Диагноз: кровоизлияние в левом полушарии мозга на почве гипертонии и атеросклероза. Каждый из нас нес свои часы у постели больного… Третьего утром консилиум должен был дать ответ на вопрос Маленкова о прогнозе. Ответ наш мог быть только отрицательным — смерть неизбежна. Маленков дал нам понять, что он ожидал такого заключения…
…Сталин дышал тяжело, иногда стонал. Только на один короткий миг показалось, что он осмысленным взглядом обвел окружающих его. Тогда Ворошилов склонился над ним и сказал: «Товарищ Сталин, мы все здесь, твои верные друзья и соратники. Как себя чувствуешь, дорогой?»… Ночью много раз казалось, что он умирает.
На следующее утро, четвертого, кому-то пришла в голову идея, нет ли вдобавок ко всему инфаркта миокарда. Из больницы пришла молоденькая врачиха, сняла электрокардиограммы и безапелляционно заявила: «Да, инфаркт».
Переполох. В деле врачей уже фигурировало умышленное недиагностирование инфаркта миокарда у погубленных-де ими руководителей государства… Жаловаться на боль, столь характерную симптому инфаркта, Сталин, будучи без сознания, естественно, не мог. Лейкоцитоз и повышенная температура могли говорить в пользу инфаркта».
Первый бюллетень о состоянии здоровья Сталина составили на 2 часа ночи 4 марта. В нем сообщалось: «Второго и третьего марта были проведены соответствующие мероприятия, направленные на улучшение нарушенных функций дыхания и кровообращения, которые пока не дали существенного перелома в течении болезни». В сообщении содержалась фраза, рассчитанная на успокоение страны: «Проводится ряд терапевтических мероприятий, направленных на восстановление важных функций организма».
В принципе, это была ненужная ложь. До смерти Вождя успели обнародовать только два бюллетеня — второй на 2 часа ночи пятого марта. Во втором повторялась информация, что и в первом: «К ночи на пятое марта состояние И.В. Сталина продолжает оставаться тяжелым. Больной находится в ступорозном (глубоком бессознательном) состоянии. Нервная регуляция дыхания, а также деятельность сердца остаются резко нарушенными». Третий бюллетень был опубликован в «Правде» одновременно с сообщением о кончине Сталина.
Мясников пишет в рукописи: «Утром пятого у Сталина вдруг появилась рвота кровью: эта рвота привела к упадку пульса, кровяное давление упало. И это явление нас несколько озадачило — как его объяснить?

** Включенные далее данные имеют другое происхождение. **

(* ===== verification/_CoqProject ===== *)
-Q . S2P
Prelude.v
RustStd.v
TextLines.v
FileSystem.v
Toc.v
IdMap.v
LangString.v
DocTest.v
MdEvents.v
MdCorrect.v
MdRender.v
MetaItems.v
Cfg.v
CfgCorrect.v
CfgHtml.v
Highlight.v
DocComments.v
CleanTypes.v
CleanItems.v
DocAttributes.v
DocFold.v
Pruning.v
DocPasses.v
CfgPass.v
DocCoverage.v
Sources.v
UnindentCorrect.v
Passes.v
CollectImpls.v
PassesCorrect.v
ItemTree.v
DocPassesCorrect.v
Visitors.v
ItemSamples.v
SourcesCorrect.v
CoverageCorrect.v
PassesSpec.v
PassesRun.v
CfgPassCorrect.v
CollectCorrect.v
RenderCache.v
DocSummary.v
TestCollect.v
CrawlSpec.v
CacheCorrect.v
CacheBuild.v
CallTypes.v
PreludeTypes.v
FuzzableTypes.v
AflHelpers.v
AflDecode.v
ApiUtil.v
CallTyping.v
ModVisibility.v
ApiFunction.v
ApiSequence.v
ApiGraph.v
Samples.v
SequenceWf.v
Satisfy.v
Merge.v
DeadCode.v
SequenceText.v
Stages.v
BodyText.v
BodyRun.v
TargetRun.v
ApiSearch.v
SearchCorrect.v
BackwardSearch.v
ApiChoose.v
ChooseCorrect.v
Messages.v
FileUtil.v
ImplUtil.v
ImplCorrect.v
CrateWalk.v
Described.v
CrateGraph.v
CrateRun.v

Для поддержки падающего давления непрерывно вводили различные лекарства. Все участники консилиума толпились вокруг больного и в соседней комнате в тревоге и догадках… Дежурил от ЦК Н.А. Булганин. Я заметил, что он на нас посматривает подозрительно и, пожалуй, враждебно… Стоя у дивана, он обратился ко мне: «Профессор Мясников, от чего это у него рвота с кровью?» Я ответил: «Возможно, это результат мелких кровоизлияний в стенке желудка сосудистого характера — в связи с гипертонией и инсультом». «Возможно? — передразнил он неприязненно. — А может быть, у него рак желудка, у Сталина? Смотрите, — прибавил он с оттенком угрозы, — а то все сосудистые да сосудистые, а главное и про… (Он явно хотел сказать — провороните или прошляпите, но спохватился и закончил: «пропустите».)»
Врачи почему-то не удосужились взять рвоту на исследование. «Объяснение желудочно-кишечных кровоизлияний, — продолжает Мясников, — записано в дневнике и вошло в подробный эпикриз, составленный в конце дня, когда больной еще дышал, но смерть ожидалась с часу на час… Весь день пятого мы что-то впрыскивали, писали дневники, составляли бюллетени. Тем временем на втором этаже собрались члены ЦК: члены Политбюро подходили к умирающему, люди рангом пониже смотрели через дверь, не решаясь подходить ближе даже к полумертвому хозяину. Помню Н.С. Хрущев… также держался у дверей…»
70
Хрущев Н. Воспоминания. Т.2. М., 1999. С. 131-132.
71
Хрущев Н. Воспоминания. Т.2. М., 1999. С. 133.